══ EXERCISE MATERIALS ══

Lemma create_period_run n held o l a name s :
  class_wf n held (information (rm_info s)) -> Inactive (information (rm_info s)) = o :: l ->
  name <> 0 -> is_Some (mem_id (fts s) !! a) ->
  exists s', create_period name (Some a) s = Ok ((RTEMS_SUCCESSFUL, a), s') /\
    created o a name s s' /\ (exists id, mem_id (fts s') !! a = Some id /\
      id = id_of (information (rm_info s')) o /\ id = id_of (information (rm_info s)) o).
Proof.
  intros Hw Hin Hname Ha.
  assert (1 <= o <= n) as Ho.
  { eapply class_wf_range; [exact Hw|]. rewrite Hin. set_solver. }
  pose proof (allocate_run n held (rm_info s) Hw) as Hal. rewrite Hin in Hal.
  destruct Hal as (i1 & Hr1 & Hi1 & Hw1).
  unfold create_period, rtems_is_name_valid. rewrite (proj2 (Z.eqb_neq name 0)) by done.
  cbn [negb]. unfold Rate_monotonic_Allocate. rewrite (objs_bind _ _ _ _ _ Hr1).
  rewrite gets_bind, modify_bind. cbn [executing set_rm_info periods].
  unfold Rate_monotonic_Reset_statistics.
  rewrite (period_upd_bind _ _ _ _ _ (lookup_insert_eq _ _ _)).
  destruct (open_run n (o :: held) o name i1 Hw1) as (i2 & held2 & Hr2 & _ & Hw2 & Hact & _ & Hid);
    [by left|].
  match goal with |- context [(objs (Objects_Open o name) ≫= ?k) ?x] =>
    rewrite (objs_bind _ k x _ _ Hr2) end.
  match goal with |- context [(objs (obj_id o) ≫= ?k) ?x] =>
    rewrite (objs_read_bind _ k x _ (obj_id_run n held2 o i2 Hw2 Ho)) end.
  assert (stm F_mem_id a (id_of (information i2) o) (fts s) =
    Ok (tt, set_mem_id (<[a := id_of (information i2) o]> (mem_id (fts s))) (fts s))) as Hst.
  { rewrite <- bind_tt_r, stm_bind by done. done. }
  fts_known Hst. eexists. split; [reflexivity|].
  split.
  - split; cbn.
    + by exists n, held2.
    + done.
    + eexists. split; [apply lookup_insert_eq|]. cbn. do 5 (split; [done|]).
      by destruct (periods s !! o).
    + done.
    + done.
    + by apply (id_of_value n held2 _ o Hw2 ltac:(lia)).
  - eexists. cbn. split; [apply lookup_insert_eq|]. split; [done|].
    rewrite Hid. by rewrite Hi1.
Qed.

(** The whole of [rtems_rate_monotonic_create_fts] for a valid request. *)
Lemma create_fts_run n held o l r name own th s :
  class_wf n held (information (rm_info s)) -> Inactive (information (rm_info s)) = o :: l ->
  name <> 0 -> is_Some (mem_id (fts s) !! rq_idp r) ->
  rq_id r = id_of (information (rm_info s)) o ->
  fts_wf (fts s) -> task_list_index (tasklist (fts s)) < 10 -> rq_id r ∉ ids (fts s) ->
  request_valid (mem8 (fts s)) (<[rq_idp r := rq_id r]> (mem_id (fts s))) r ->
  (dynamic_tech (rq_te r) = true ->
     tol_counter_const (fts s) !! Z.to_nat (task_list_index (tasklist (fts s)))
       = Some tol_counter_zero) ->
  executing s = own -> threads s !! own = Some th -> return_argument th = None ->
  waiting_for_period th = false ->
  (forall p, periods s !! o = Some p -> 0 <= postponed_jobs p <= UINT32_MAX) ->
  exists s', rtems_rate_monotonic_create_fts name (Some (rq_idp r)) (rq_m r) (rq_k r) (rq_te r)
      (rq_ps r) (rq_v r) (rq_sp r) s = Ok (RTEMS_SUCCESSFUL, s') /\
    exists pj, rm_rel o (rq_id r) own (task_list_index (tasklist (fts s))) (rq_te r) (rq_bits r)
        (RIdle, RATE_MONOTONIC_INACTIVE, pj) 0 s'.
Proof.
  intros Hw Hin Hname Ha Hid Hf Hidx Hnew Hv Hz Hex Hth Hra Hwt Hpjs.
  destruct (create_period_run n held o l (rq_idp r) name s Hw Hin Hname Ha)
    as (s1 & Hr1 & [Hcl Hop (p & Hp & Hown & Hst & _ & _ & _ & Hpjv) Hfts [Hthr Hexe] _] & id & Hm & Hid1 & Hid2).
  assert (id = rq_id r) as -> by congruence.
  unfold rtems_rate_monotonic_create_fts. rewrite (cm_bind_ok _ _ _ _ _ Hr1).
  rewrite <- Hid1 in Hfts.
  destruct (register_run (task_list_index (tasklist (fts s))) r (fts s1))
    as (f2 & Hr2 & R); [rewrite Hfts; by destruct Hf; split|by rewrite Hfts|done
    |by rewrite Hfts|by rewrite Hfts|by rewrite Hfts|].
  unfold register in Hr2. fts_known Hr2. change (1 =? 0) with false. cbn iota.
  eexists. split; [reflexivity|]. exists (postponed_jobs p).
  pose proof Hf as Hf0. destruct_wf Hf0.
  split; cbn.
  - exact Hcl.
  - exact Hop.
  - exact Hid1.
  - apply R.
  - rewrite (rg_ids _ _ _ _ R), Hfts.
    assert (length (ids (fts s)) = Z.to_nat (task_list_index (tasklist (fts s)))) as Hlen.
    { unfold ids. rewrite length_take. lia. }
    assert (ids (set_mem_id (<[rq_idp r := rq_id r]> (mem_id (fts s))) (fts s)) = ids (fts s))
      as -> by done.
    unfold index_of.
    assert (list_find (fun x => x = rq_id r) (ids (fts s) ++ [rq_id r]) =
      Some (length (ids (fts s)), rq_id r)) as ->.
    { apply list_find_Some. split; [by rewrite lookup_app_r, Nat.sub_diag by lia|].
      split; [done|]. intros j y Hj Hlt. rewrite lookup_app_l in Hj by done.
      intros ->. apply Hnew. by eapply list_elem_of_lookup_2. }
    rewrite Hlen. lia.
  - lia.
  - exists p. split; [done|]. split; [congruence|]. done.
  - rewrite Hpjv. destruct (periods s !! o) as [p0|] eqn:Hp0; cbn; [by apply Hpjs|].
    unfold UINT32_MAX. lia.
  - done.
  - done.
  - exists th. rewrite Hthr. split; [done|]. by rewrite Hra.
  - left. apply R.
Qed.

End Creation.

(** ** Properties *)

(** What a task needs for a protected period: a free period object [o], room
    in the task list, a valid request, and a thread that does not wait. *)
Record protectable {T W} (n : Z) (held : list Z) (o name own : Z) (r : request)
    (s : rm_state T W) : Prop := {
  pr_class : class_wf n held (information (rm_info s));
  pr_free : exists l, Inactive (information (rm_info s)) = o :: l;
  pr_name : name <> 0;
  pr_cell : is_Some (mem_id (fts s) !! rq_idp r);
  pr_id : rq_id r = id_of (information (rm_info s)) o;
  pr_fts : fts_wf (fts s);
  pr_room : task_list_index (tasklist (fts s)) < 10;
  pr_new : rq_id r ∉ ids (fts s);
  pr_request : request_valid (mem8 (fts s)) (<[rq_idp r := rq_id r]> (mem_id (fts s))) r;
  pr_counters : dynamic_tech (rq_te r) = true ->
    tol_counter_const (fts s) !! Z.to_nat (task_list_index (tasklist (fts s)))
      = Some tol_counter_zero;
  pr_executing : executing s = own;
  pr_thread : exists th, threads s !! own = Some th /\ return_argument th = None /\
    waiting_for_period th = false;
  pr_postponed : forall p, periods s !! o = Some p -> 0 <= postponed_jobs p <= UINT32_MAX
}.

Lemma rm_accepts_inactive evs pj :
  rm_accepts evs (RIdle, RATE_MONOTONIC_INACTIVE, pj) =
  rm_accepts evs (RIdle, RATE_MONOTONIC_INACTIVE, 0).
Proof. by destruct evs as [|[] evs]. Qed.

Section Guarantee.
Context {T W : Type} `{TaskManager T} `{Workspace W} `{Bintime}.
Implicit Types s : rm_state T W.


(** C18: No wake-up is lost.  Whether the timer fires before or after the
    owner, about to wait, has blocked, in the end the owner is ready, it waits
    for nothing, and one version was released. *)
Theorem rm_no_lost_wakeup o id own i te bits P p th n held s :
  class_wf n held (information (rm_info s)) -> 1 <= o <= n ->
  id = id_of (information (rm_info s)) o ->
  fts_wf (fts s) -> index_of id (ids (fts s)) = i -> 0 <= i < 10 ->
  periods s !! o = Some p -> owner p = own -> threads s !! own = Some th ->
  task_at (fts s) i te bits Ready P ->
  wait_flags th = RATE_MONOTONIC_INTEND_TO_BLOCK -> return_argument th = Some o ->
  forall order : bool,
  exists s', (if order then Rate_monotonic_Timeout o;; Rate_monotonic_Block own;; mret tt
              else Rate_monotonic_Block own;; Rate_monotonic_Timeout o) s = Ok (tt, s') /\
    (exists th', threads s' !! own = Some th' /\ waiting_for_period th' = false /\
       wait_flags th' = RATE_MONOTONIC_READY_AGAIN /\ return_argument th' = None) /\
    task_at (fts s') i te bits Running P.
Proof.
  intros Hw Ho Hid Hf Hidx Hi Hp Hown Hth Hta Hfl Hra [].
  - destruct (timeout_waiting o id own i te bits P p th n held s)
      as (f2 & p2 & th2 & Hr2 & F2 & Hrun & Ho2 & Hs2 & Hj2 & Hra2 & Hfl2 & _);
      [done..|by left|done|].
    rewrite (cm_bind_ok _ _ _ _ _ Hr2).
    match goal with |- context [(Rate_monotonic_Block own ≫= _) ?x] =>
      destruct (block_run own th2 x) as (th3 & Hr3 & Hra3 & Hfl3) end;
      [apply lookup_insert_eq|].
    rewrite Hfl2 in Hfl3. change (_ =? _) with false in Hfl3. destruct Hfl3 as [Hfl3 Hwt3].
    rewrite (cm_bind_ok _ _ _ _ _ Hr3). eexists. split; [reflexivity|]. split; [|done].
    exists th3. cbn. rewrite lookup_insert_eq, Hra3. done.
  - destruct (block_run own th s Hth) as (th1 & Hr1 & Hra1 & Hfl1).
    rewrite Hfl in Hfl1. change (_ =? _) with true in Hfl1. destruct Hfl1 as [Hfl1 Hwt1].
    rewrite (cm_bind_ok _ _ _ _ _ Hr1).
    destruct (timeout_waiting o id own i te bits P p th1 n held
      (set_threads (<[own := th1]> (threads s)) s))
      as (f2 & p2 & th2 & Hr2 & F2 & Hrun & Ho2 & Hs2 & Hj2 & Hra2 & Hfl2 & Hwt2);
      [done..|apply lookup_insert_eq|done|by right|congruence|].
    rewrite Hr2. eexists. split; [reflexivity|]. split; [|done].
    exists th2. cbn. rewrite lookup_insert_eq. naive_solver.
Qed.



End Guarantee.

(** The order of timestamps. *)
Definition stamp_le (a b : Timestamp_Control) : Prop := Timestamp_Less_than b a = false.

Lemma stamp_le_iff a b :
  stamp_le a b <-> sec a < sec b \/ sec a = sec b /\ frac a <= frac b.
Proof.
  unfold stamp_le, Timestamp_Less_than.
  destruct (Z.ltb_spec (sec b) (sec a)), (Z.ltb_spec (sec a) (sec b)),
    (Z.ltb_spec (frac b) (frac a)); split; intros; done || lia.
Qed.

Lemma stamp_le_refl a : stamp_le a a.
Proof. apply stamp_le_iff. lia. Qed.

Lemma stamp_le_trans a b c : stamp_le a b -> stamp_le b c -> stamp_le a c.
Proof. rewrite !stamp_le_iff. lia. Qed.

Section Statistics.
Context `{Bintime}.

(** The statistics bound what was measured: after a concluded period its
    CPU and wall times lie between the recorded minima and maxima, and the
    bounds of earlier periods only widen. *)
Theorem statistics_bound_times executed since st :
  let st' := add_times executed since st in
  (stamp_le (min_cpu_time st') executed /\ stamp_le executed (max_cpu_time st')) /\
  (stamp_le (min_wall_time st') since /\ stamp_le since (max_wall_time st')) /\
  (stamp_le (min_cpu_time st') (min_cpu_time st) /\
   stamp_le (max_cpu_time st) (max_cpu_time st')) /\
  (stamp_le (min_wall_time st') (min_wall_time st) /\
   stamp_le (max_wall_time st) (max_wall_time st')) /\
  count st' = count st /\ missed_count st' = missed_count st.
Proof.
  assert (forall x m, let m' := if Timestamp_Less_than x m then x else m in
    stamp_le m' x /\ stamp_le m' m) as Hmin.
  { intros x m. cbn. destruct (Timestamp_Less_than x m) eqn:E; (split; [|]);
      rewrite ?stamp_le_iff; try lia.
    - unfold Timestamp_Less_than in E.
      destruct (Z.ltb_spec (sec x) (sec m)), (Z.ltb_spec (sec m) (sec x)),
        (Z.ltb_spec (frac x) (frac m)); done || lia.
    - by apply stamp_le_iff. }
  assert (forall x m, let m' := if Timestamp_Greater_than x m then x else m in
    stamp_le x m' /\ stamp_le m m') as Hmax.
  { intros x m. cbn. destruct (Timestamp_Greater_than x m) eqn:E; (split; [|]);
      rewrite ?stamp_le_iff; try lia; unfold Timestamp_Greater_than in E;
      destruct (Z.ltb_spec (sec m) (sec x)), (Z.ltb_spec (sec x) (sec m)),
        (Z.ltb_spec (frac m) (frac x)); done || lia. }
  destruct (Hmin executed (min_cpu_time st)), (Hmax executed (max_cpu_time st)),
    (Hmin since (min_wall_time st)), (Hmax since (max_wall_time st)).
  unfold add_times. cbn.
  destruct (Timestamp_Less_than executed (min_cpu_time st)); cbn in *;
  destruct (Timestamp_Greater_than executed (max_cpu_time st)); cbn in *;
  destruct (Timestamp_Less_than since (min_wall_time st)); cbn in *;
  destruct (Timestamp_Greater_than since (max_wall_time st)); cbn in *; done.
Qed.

═══

Each line from the top of the records above through the line containing "rewrite (period_upd_bind _" needs to be transcribed exactly, and no line after it.

Lemma create_period_run n held o l a name s :
  class_wf n held (information (rm_info s)) -> Inactive (information (rm_info s)) = o :: l ->
  name <> 0 -> is_Some (mem_id (fts s) !! a) ->
  exists s', create_period name (Some a) s = Ok ((RTEMS_SUCCESSFUL, a), s') /\
    created o a name s s' /\ (exists id, mem_id (fts s') !! a = Some id /\
      id = id_of (information (rm_info s')) o /\ id = id_of (information (rm_info s)) o).
Proof.
  intros Hw Hin Hname Ha.
  assert (1 <= o <= n) as Ho.
  { eapply class_wf_range; [exact Hw|]. rewrite Hin. set_solver. }
  pose proof (allocate_run n held (rm_info s) Hw) as Hal. rewrite Hin in Hal.
  destruct Hal as (i1 & Hr1 & Hi1 & Hw1).
  unfold create_period, rtems_is_name_valid. rewrite (proj2 (Z.eqb_neq name 0)) by done.
  cbn [negb]. unfold Rate_monotonic_Allocate. rewrite (objs_bind _ _ _ _ _ Hr1).
  rewrite gets_bind, modify_bind. cbn [executing set_rm_info periods].
  unfold Rate_monotonic_Reset_statistics.
  rewrite (period_upd_bind _ _ _ _ _ (lookup_insert_eq _ _ _)).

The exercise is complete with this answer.